Al Teatro Olimpico, per le Settimane Musicali, un Don Giovanni programmaticamente costruito per demolire il mito “incarnato” in una certa tradizione esecutiva. La regìa è di Lorenzo Regazzo, la direzione musicale di Giovanni Battista Rigon | Clip video
di Cesare Galla
«TUTTI CONOSCONO QUELLA CATTIVA RAPPRESENTAZIONE spagnuola, dagli italiani chiamata Il Convitato di Pietra e dai francesi Le Festin de Pierre. Io l’ho sempre riguardata con orrore, né ho mai potuto intendere come questa farsa si sia sostenuta per sì lungo tempo, abbia richiamato in folla gli spettatori e fatto la delizia di un paese colto». Così nei Mémoirs Carlo Goldoni, riandando al momento in cui anch’egli non aveva potuto esimersi dall’affrontare il “soggetto” che andava per la maggiore nel XVIII secolo: la terribile storia di uno spregiatore di Dio e degli uomini di nome Don Giovanni, cavaliere “estremamente licenzioso”, portatore di una forsennata hybris, la tracotanza dentro alla quale andava germogliando il seme di uno dei grandi miti della modernità: quello dell’uomo che sfida il Cielo e ne viene punito ma non piegato, per quanto trascinato vivo all’Inferno dalla statua dell’uomo che ha assassinato.

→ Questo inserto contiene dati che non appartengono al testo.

Lemma valid_datetime_bounds d :
  valid_datetime d = true →
  (1 ≤ year d ≤ 9999) ∧ (1 ≤ month d ≤ 12) ∧ (1 ≤ day d ≤ 31) ∧
  (0 ≤ hour d ≤ 23) ∧ (0 ≤ minute d ≤ 59) ∧ (0 ≤ second d ≤ 59) ∧
  (0 ≤ microsecond d ≤ 999999).
Proof.
  unfold valid_datetime. rewrite !andb_true_iff, !Z.leb_le.
  pose proof (days_in_month_le (year d) (month d)). lia.
Qed.

Lemma valid_to_second d : valid_datetime d = true → valid_datetime (to_second d) = true.
Proof.
  unfold valid_datetime. rewrite !andb_true_iff, !Z.leb_le. simpl. lia.
Qed.

Lemma lex_assoc a b c : lex (lex a b) c = lex a (lex b c).
Proof. by destruct a. Qed.

Lemma zero_pad_compare4 a b s t :
  0 ≤ a ≤ 9999 → 0 ≤ b ≤ 9999 →
  String.compare (zero_pad 4 a s) (zero_pad 4 b t) =
    lex (a ?= b) (String.compare s t).
Proof. intros Ha Hb. apply zero_pad_compare; simpl; lia. Qed.

Lemma zero_pad_compare2 a b s t :
  0 ≤ a ≤ 99 → 0 ≤ b ≤ 99 →
  String.compare (zero_pad 2 a s) (zero_pad 2 b t) =
    lex (a ?= b) (String.compare s t).
Proof. intros Ha Hb. apply zero_pad_compare; simpl; lia. Qed.

(** Time stamps of valid save times compare as the save times do, to the
    second. *)
Lemma strftime_then_compare d1 d2 s t :
  valid_datetime d1 = true → valid_datetime d2 = true →
  String.compare (strftime_then d1 s) (strftime_then d2 t) =
    lex (dt_compare (to_second d1) (to_second d2)) (String.compare s t).
Proof.
  intros (? & ? & ? & ? & ? & ? & ?)%valid_datetime_bounds
         (? & ? & ? & ? & ? & ? & ?)%valid_datetime_bounds.
  unfold strftime_then.
  rewrite zero_pad_compare4, !zero_pad_compare2 by lia.
  cbn [String.compare]. change (Ascii.compare "_" "_") with Eq. cbv iota.
  rewrite !zero_pad_compare2 by lia.
  unfold dt_compare, to_second. cbn [year month day hour minute second microsecond].
  rewrite Z.compare_refl, lex_Eq_r, !lex_assoc. done.
Qed.

Lemma append_String c x s : String c x +:+ s = String c (x +:+ s).
Proof. done. Qed.

Lemma strftime_then_app d rest s :
  strftime_then d rest +:+ s = strftime_then d (rest +:+ s).
Proof.
  unfold strftime_then.
  by rewrite !zero_pad_app, append_String, !zero_pad_app.
Qed.

Lemma strftime_then_length d rest :
  String.length (strftime_then d rest) = (15 + String.length rest)%nat.
Proof.
  unfold strftime_then. rewrite !zero_pad_length. cbn [String.length].
  rewrite !zero_pad_length. lia.
Qed.

Lemma run_filename_eq d :
  run_filename d = "runs/run_" +:+ strftime_then d ".csv".
Proof.
  unfold run_filename, strftime, RUN_FOLDER. by rewrite strftime_then_app.
Qed.

Lemma append_compare p s t :
  String.compare (p +:+ s) (p +:+ t) = String.compare s t.
Proof.
  induction p as [|c p IH]; simpl; [done|].
  unfold Ascii.compare. by rewrite N.compare_refl.
Qed.

Lemma run_filename_compare d1 d2 :
  valid_datetime d1 = true → valid_datetime d2 = true →
  String.compare (run_filename d1) (run_filename d2) =
    dt_compare (to_second d1) (to_second d2).
Proof.
  intros Hd1 Hd2. rewrite !run_filename_eq, append_compare.
  rewrite strftime_then_compare by done.
  change (String.compare ".csv" ".csv") with Eq. apply lex_Eq_r.
Qed.

Lemma length_append s t :
  String.length (s +:+ t) = (String.length s + String.length t)%nat.
Proof. induction s as [|c s IH]; simpl; [done|]. by rewrite IH. Qed.

Lemma run_filename_length d : String.length (run_filename d) = 28%nat.
Proof.
  by rewrite run_filename_eq, length_append, strftime_then_length.
Qed.

(** ** Reading a run time back from a file name *)

Lemma eqb_digit c k :
  (N_of_ascii c <? 48)%N || (57 <? N_of_ascii c)%N = true →
  Ascii.eqb c (digit (k mod 10)) = false.
Proof.
  intros Hc. apply Ascii.eqb_neq. intros ->.
  rewrite N_of_digit in Hc by (apply Z.mod_pos_bound; lia).
  pose proof (Z.mod_pos_bound k 10 ltac:(lia)).
  apply orb_true_iff in Hc as [Hc%N.ltb_lt|Hc%N.ltb_lt]; lia.
Qed.

Lemma has_char_zero_pad c w n rest :
  (N_of_ascii c <? 48)%N || (57 <? N_of_ascii c)%N = true →
  has_char c (zero_pad w n rest) = has_char c rest.
Proof.
  intros Hc. revert n rest. induction w as [|w IH]; intros n rest; [done|].
  cbn [zero_pad]. rewrite IH. cbn [has_char]. by rewrite eqb_digit.
Qed.

Lemma has_char_strftime c d rest :
  (N_of_ascii c <? 48)%N || (57 <? N_of_ascii c)%N = true →
  Ascii.eqb c "_" = false →
  has_char c (strftime_then d rest) = has_char c rest.
Proof.
  intros Hc Hu. unfold strftime_then.
  rewrite !has_char_zero_pad by done. cbn [has_char]. rewrite Hu.
  by rewrite !has_char_zero_pad by done.
Qed.

Lemma basename_run X :
  has_char "/" X = false → basename ("runs/run_" +:+ X) = "run_" +:+ X.
Proof.
  intros HX.
  change ("runs/run_" +:+ X) with
    (String "r" (String "u" (String "n" (String "s" (String "/"
      (String "r" (String "u" (String "n" (String "_" X))))))))).
  simpl. by rewrite !HX.
Qed.

Lemma prefix_refl s : String.prefix s s = true.
Proof.
  induction s as [|c s IH]; simpl; [done|].
  by destruct (ascii_dec c c).
Qed.

Lemma prefix_other c old b X :
  Ascii.eqb c b = false → String.prefix (String c old) (String b X) = false.
Proof.
  intros Hcb. simpl. destruct (ascii_dec c b) as [->|]; [|done].
  by rewrite Ascii.eqb_refl in Hcb.
Qed.

Lemma remove_from_absent c old X :
  has_char c X = false → remove_from (String c old) 0 X = X.
Proof.
  induction X as [|b X IH]; [done|]. cbn [has_char].
  intros [Hcb HX]%orb_false_iff. cbn [remove_from].
  rewrite prefix_other by done. by rewrite IH.
Qed.

Lemma remove_from_skip old s : remove_from old (String.length s) s = "".
Proof. induction s as [|c s IH]; [done|]. exact IH. Qed.

Lemma remove_from_suffix c old Y :
  has_char c Y = false →
  remove_from (String c old) 0 (Y +:+ String c old) = Y.
Proof.
  induction Y as [|b Y IH].
  - intros _. change ("" +:+ String c old) with (String c old).
    cbn [remove_from]. rewrite prefix_refl.
    cbn [String.length]. rewrite Nat.sub_succ, Nat.sub_0_r.
    apply remove_from_skip.
  - cbn [has_char]. intros [Hcb HY]%orb_false_iff.
    rewrite append_String. cbn [remove_from].
    rewrite prefix_other by done. by rewrite IH.
Qed.

Lemma prefix_append p X : String.prefix p (p +:+ X) = true.
Proof.
  induction p as [|c p IH]; [by destruct X|].
  rewrite append_String. simpl. by destruct (ascii_dec c c).
Qed.

Lemma remove_all_run X :
  has_char "r" X = false → remove_all "run_" ("run_" +:+ X) = X.
Proof.
  intros HX. unfold remove_all.
  pose proof (prefix_append "run_" X) as Hp. revert Hp.
  change ("run_" +:+ X) with (String "r" (String "u" (String "n" (String "_" X)))).
  intros Hp. cbn [remove_from]. rewrite Hp.
  cbn [String.length Nat.sub remove_from]. by apply remove_from_absent.
Qed.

Don Giovanni è un giovane coatto e discotecaro, dedito alla cocaina e ai programmi spazzatura in Tv, compiaciuto dal suo gesticolare inconsulto un po’ alla Tony Manero (e qui siamo agli albori del postmoderno), soprattutto dominato da un narcisismo grottesco
Mentre Goldoni provava senza successo a ricondurre la favola a una dimensione razionale (Don Giovanni Tenorio, 1735), il soggetto impazzava nella sua versione paranormale sulle scene di tutta Europa da un secolo almeno. Di lì ad altri cinquant’anni, Mozart e Da Ponte avrebbero definitivamente sancito il suo ingresso nel mito, stabilendo nella loro opera perfetta (nella quale, perciò, è arduo se non impossibile tracciare confini di genere) l’impossibilità di un giudizio etico definitivo. Don Giovanni assurge quindi, nella sua negatività, a una dimensione grandiosa, assoluta nel senso etimologico del termine, ovvero slegata dal senso esteriore della storia, solo apparentemente chiarito, ma in realtà sospeso e misterioso.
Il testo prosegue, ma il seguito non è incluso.